Tribunal:Senior Member Rebecca Bellamy

Date of decision:               11 July 2023

Date of written reasons:         1 August 2023

Place:Brisbane

Pursuant to section 43 of the Administrative Appeals Tribunal Act 1975 (Cth), the decision made by the delegate of the Respondent dated 24 January 2020 is set aside and substituted with a decision that pursuant to section 501CA (4)(b)(ii) of the Migration Act 1958 (Cth) the mandatory cancellation of the Applicant’s visa is revoked.

........................................................................
Senior Member R Bellamy

CATCHWORDS

MIGRATION – revocation of mandatory cancellation of a Global Special Humanitarian visa – where Applicant does not pass the character test – whether there is another reason to revoke the mandatory cancellation decision – consideration of Ministerial Direction No. 99 – where receiving country is South Sudan – where substantial risk of indefinite detention – decision under review set aside

LEGISLATION

Migration Act 1958 (Cth)

CASES

FYBR v Minister for Home Affairs [2019] FCAFC 185

Minister for Home Affairs v Buadromo [2018] FCAFC 151

SECONDARY MATERIAL

Direction No 99 – Visa refusal and cancellation under section 501 and revocation of a mandatory cancellation of a visa under section 501CA

REASONS FOR DECISION

Senior Member R Bellamy

1 August 2023

  1. The Applicant is a 34 year old citizen of South Sudan who came to Australia on a Class XB Subclass 202 Global Special Humanitarian visa in 2004 when he was 15 years old. His mother and his seven siblings live in Australia. His visa was cancelled due to his criminal offending. He asked the Tribunal to revoke that cancellation.   

  2. Section (3A) of the Migration Act 1958 (Cth) (“the Act”) relevantly provides that the Minister must cancel a visa that has been granted to a person if:

    ·the Minister is satisfied that the person does not pass the character test because of the operation of paragraph (6)(a) on the basis of paragraph (7)(c); and

    ·the person is serving a sentence of imprisonment, on a full-time basis in a custodial institution, for an offence against a law of the Commonwealth, a State or a Territory.

  3. Under s 501(6)(a) of the Act, a person does not pass the character test if they have “a substantial criminal record”. Section 501(7)(c) of the Act relevantly provides that a person has a substantial criminal record if they have “been sentenced to a term of imprisonment of 12 months or more”. In May 2018, the Applicant was sentenced to imprisonment for two years and 14 days, therefore he has a substantial criminal record.
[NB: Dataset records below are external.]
Lemma checkEpoch_loop ctx s w parent e ed l s' w' parent' :
  loop_inv s (lck_headers w) parent ((e, ed) :: l) →
  checkEpoch ctx s w parent e ed = Ok (Some (s', w', parent')) →
  loop_inv s' (lck_headers w') parent' l ∧ lck_headers w' = lck_headers w.
Proof using CL.
  intros Hl H. unfold checkEpoch in H. destruct (length (ed_Keys ed) =? 0)%nat; [done|].
  destruct (bool_decide (ed_Status ed = Finalized)) eqn:Ef.
  { apply bool_decide_eq_true in Ef. destruct (ed_Keys ed) as [|sk [|]]; try done.
    destruct (GetSubmissionBtcInfo (lck_headers w) sk) eqn:Ei; try done. injection H as <- <- <-.
    split; [|done]. by eapply loop_finalised. }
  apply bool_decide_eq_false in Ef.
  assert (Hcase : parent = Some None ∨ parent ≠ Some None) by (destruct parent as [[]|]; [right|left|right]; done).
  destruct Hcase as [->|Hp].
  { apply bind_Ok in H as (sw & Hf & H). injection H as <- <- <-. by eapply forget_loop. }
  assert (H' : (c ← getEpochChanges (lck_headers w) (default None parent) ed;
    match SubmissionsToKeep c, EpochBestSubmission c with
    | [], _ => sw ← forgetEpoch ctx s w e ed; Ok (Some (sw.1, sw.2, Some None))
    | _, None => Panic (Errorf "nil pointer dereference")
    | _, Some best =>
      r ← moveStatus ctx s w e (ed_Status ed) (checkSubmissionStatus (bc_params s) best);
      let '(s, w, status) := r in
      let ed := mkEpochData (ed_Keys ed) status in
      let '(s, ed) := if bool_decide (status = Finalized) then applyFinalized s ed c best else applyChanges s ed c in
      Ok (Some (saveEpochData s e ed, w, Some (Some best)))
    end) = Ok (Some (s', w', parent'))) by (destruct parent as [[]|]; [done|done|done]).
  clear H. apply bind_Ok in H' as (c & Hc & H). apply getEpochChanges_of in Hc.
  destruct (SubmissionsToKeep c) as [|k0 ks] eqn:Ek.
  { apply bind_Ok in H as (sw & Hf & H). injection H as <- <- <-. by eapply forget_loop. }
  destruct (EpochBestSubmission c) as [best|] eqn:Eb; [|done].
  apply bind_Ok in H as ([[s1 w1] status] & Hm & H).
  pose proof (process_loop ctx s w parent e ed l c best s1 w1 status Hl Ef Hp Hc Eb Hm) as Hr. cbn zeta in Hr.
  destruct (bool_decide (status = Finalized)); by injection H as <- <- <-.
Qed.

Lemma checkLoop_ordered ctx l : ∀ s w parent s' w',
  loop_inv s (lck_headers w) parent l → checkLoop ctx s w parent l = Ok (s', w') → ordered s'.
Proof using CL.
  induction l as [|[e ed] l IH]; intros s w parent s' w' Hl H.
  - injection H as <- <-. apply Hl.
  - apply bind_Ok in H as ([[[s1 w1] p1]|] & Hs & H).
    + apply checkEpoch_loop with (l := l) in Hs as [Hs _]; [|done]. by eapply IH.
    + injection H as <- <-. apply Hl.
Qed.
While the Applicant was serving his sentence, a delegate of the Minister (“the Respondent”) mandatorily cancelled his visa because he did not pass the character test and he was serving a full time custodial sentence.
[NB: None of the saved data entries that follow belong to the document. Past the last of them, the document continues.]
(* ===== verification/ProposalProofs.v ===== *)
(** * x/checkpointing: proposals are sealed

    A proposal that the validators accept carries a checkpoint that the pre-blocker
    seals: accumulating verified signatures one by one gives a multi-signature that
    verifies against the bitmap. The block hash that the extensions agree on does not
    depend on the order in which Go visits a map. *)

From S2P Require Import Prelude Bytes Store BbnTypes Coins TxFormatter Epochs EpochTiling Checkpoints BlsLaws Proposal CheckpointSafety.

(** ** Positions and validators *)

Lemma selected_filter f vs l : selected f vs l = omap (λ i, vs !! i) (filter (λ i, f i = true) l).
Proof.
  induction l as [|i l IH]; [done|]. rewrite selected_cons, filter_cons, IH. case_decide as D.
  - rewrite D. cbn. by destruct (vs !! i).
  - by destruct (f i).
Qed.
Lemma selected_ext f g vs l : (∀ i, i ∈ l → f i = g i) → selected f vs l = selected g vs l.
Proof.
  induction l as [|i l IH]; intros H; [done|]. rewrite !selected_cons, IH by (intros; apply H; by right).
  by rewrite (H i) by left.
Qed.
Lemma selected_positions vs idxs : NoDup idxs → Forall (λ i, i < length vs)%nat idxs →
  selected (λ j, bool_decide (j ∈ idxs)) vs (seq 0 (length vs)) ≡ₚ omap (λ i, vs !! i) idxs.
Proof.
  intros Hnd Hlt. rewrite selected_filter. apply omap_Permutation. apply NoDup_Permutation; [|done|].
  - apply NoDup_filter, NoDup_seq.
  - intros i. rewrite list_elem_of_filter, bool_decide_eq_true, elem_of_seq. split; [tauto|].
    intros Hi. rewrite Forall_forall in Hlt. specialize (Hlt i Hi). split; [done|lia].
Qed.

Lemma bool_decide_snoc (i j : nat) l :
  (if bool_decide (i = j) then true else bool_decide (j ∈ l)) = bool_decide (j ∈ l ++ [i]).
Proof.
  apply eq_true_iff_eq. rewrite (bool_decide_eq_true (j ∈ l ++ [i])), elem_of_app, list_elem_of_singleton.
  case_bool_decide as E; [by split; [right|]|]. rewrite bool_decide_eq_true. split; [by left|]. by intros [?| ->].
Qed.

Section accumulation.
Context {BL : Blst} {LL : BlsLaws BL} {BM : GoBitmap} {ML : GoBitmapLaws BM} {VA : ValBech32}.
Context (s : CkptState) (vals : ValidatorSet) (epoch : Z) (hash : bytes).
Context (vals_sorted : sorted_set vals) (vals_nonneg : Forall (λ v, 0 ≤ val_Power v) vals).
Context (vals_bounded : power vals * 3 < 2 ^ 63).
  4. The Applicant made written representations to the Respondent requesting revocation of the cancellation of his visa (“revocation request”). Revocation of the mandatory cancellation of visas is governed by s 501CA(4) of the Act which provides:

    The Minister may revoke the original decision if:

    (a)the person makes representations in accordance with the invitation; and

    (b)the Minister is satisfied:

    (i)    that the person passes the character test (as defined by section 501); or

    (ii)    that there is another reason why the original decision should be revoked.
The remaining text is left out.